Added tests for the NumPy solver to ensure backward-compatible behavior.

Checks

Following CONTRIBUTING.md, I confirmed that pytest passes.

I also ran ruff check . and ruff format ., and all checks pass.

Note

The assume_a="pos" solver may fail when the coefficient matrix has a large condition number. In such cases, the implementation falls back to assume_a="sym".

However, even with assume_a="sym" or the previous np.linalg.solve-based implementation, there is no guarantee that a good numerical solution is obtained in such cases.

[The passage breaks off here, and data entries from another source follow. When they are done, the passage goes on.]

(** ** Printed numbers read back *)

Lemma digits_val_snoc (ds : text) (c : ascii) :
  digits_val (ds ++ [c]) = (10 * digits_val ds + digit_val c)%Z.
Proof. unfold digits_val. now rewrite fold_left_app. Qed.

Lemma digits_val_from (ds : text) (v : Z) :
  fold_left (fun v c => 10 * v + digit_val c)%Z ds v
  = (v * 10 ^ Z.of_nat (length ds) + digits_val ds)%Z.
Proof.
  unfold digits_val. revert v; induction ds as [|c ds IH]; intros v.
  - simpl. lia.
  - cbn [fold_left length]. rewrite IH, (IH (10 * 0 + digit_val c)%Z).
    rewrite Nat2Z.inj_succ, Z.pow_succ_r by lia. lia.
Qed.

Lemma digits_val_app (a b : text) :
  digits_val (a ++ b) = (digits_val a * 10 ^ Z.of_nat (length b) + digits_val b)%Z.
Proof. unfold digits_val at 1. rewrite fold_left_app. apply digits_val_from. Qed.

Lemma digits_val_fixed (p : nat) (n : Z) :
  digits_val (fixed_digits p n) = (n mod 10 ^ Z.of_nat p)%Z.
Proof.
  revert n; induction p as [|p IH]; intros n.
  - simpl. now rewrite Z.mod_1_r.
  - cbn [fixed_digits]. rewrite digits_val_snoc, IH.
    rewrite digit_val_char by apply mod10_range.
    rewrite Nat2Z.inj_succ, Z.pow_succ_r by lia.
    assert (0 < 10 ^ Z.of_nat p)%Z by (apply Z.pow_pos_nonneg; lia).
    rewrite (Z.rem_mul_r n 10 (10 ^ Z.of_nat p)) by lia. lia.
Qed.

Lemma digits_val_strip (s : text) : digits_val (strip_zeros s) = digits_val s.
Proof.
  induction s as [|c s IH]; [reflexivity|].
  destruct s as [|d s]; [reflexivity|].
  change (strip_zeros (c :: d :: s))
    with (if Ascii.eqb c (digit_char 0) then strip_zeros (d :: s) else c :: d :: s).
  destruct (Ascii.eqb c (digit_char 0)) eqn:E; [|reflexivity].
  apply Ascii.eqb_eq in E; subst c. rewrite IH.
  change (digit_char 0 :: d :: s) with ([digit_char 0] ++ d :: s).
  rewrite digits_val_app. change (digits_val [digit_char 0]) with 0%Z. lia.
Qed.

Lemma digits_val_dec (n : Z) : (0 <= n)%Z -> digits_val (dec_digits n) = n.
Proof.
  intros Hn. unfold dec_digits. rewrite digits_val_strip, digits_val_fixed.
  apply Z.mod_small. split; [lia | now apply lt_pow10_log2].
Qed.

Lemma strip_zeros_isdigit (s : text) :
  forallb isdigit s = true -> forallb isdigit (strip_zeros s) = true.
Proof.
  induction s as [|c s IH]; [reflexivity|]. intros H.
  destruct s as [|d s]; [exact H|].
  change (strip_zeros (c :: d :: s))
    with (if Ascii.eqb c (digit_char 0) then strip_zeros (d :: s) else c :: d :: s).
  destruct (Ascii.eqb c (digit_char 0)); [|exact H].
  apply IH. cbn [forallb] in H. now apply andb_true_iff in H as [_ H].
Qed.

A large condition number can occur when alpha=0 or when alpha is very small. In particular, when alpha=0, returning an OLS estimator would be another possible implementation, but this PR does not address it because it would be a behavior change.

Copilot

Pull request overview

This PR introduces a configurable linear-system solver for FastL2LiR and switches the default from NumPy’s generic solver to SciPy’s solver with assume_a="pos" to enable Cholesky-based solving for the normal equations.

Changes:

Added a solver option to FastL2LiR ('scipy' default, 'numpy' alternative) and routed all linear solves through it.
Implemented a SciPy assume_a="pos" solve with fallback to assume_a="sym" on LinAlgError.
Added tests to validate solver selection and to compare NumPy vs SciPy solver outputs.

Reviewed changes

Copilot reviewed 3 out of 3 changed files in this pull request and generated 4 comments.

File	Description
`src/fastl2lir/fastl2lir.py`	Adds solver selection in `__init__` and replaces direct `np.linalg.solve` calls with a chosen solver function.
`tests/test_fastl2lir.py`	Adds coverage for solver selection and a cross-solver equivalence check.
`pyproject.toml`	Adds SciPy as a runtime dependency.

💡 Add Copilot custom instructions for smarter, more guided reviews. Learn how to get started.

https://claude.ai/code/session_016xWp5Yz2EQz2F4TnWuaymM

KenyaOtsuka · 2026-06-09T06:00:15Z

Benchmark: `scipy.linalg.solve(assume_a='pos')` vs `numpy.linalg.solve`

Solve step only (A = 1000×1000 positive definite, B = 1000×100), 1 BLAS thread, median of 10 runs.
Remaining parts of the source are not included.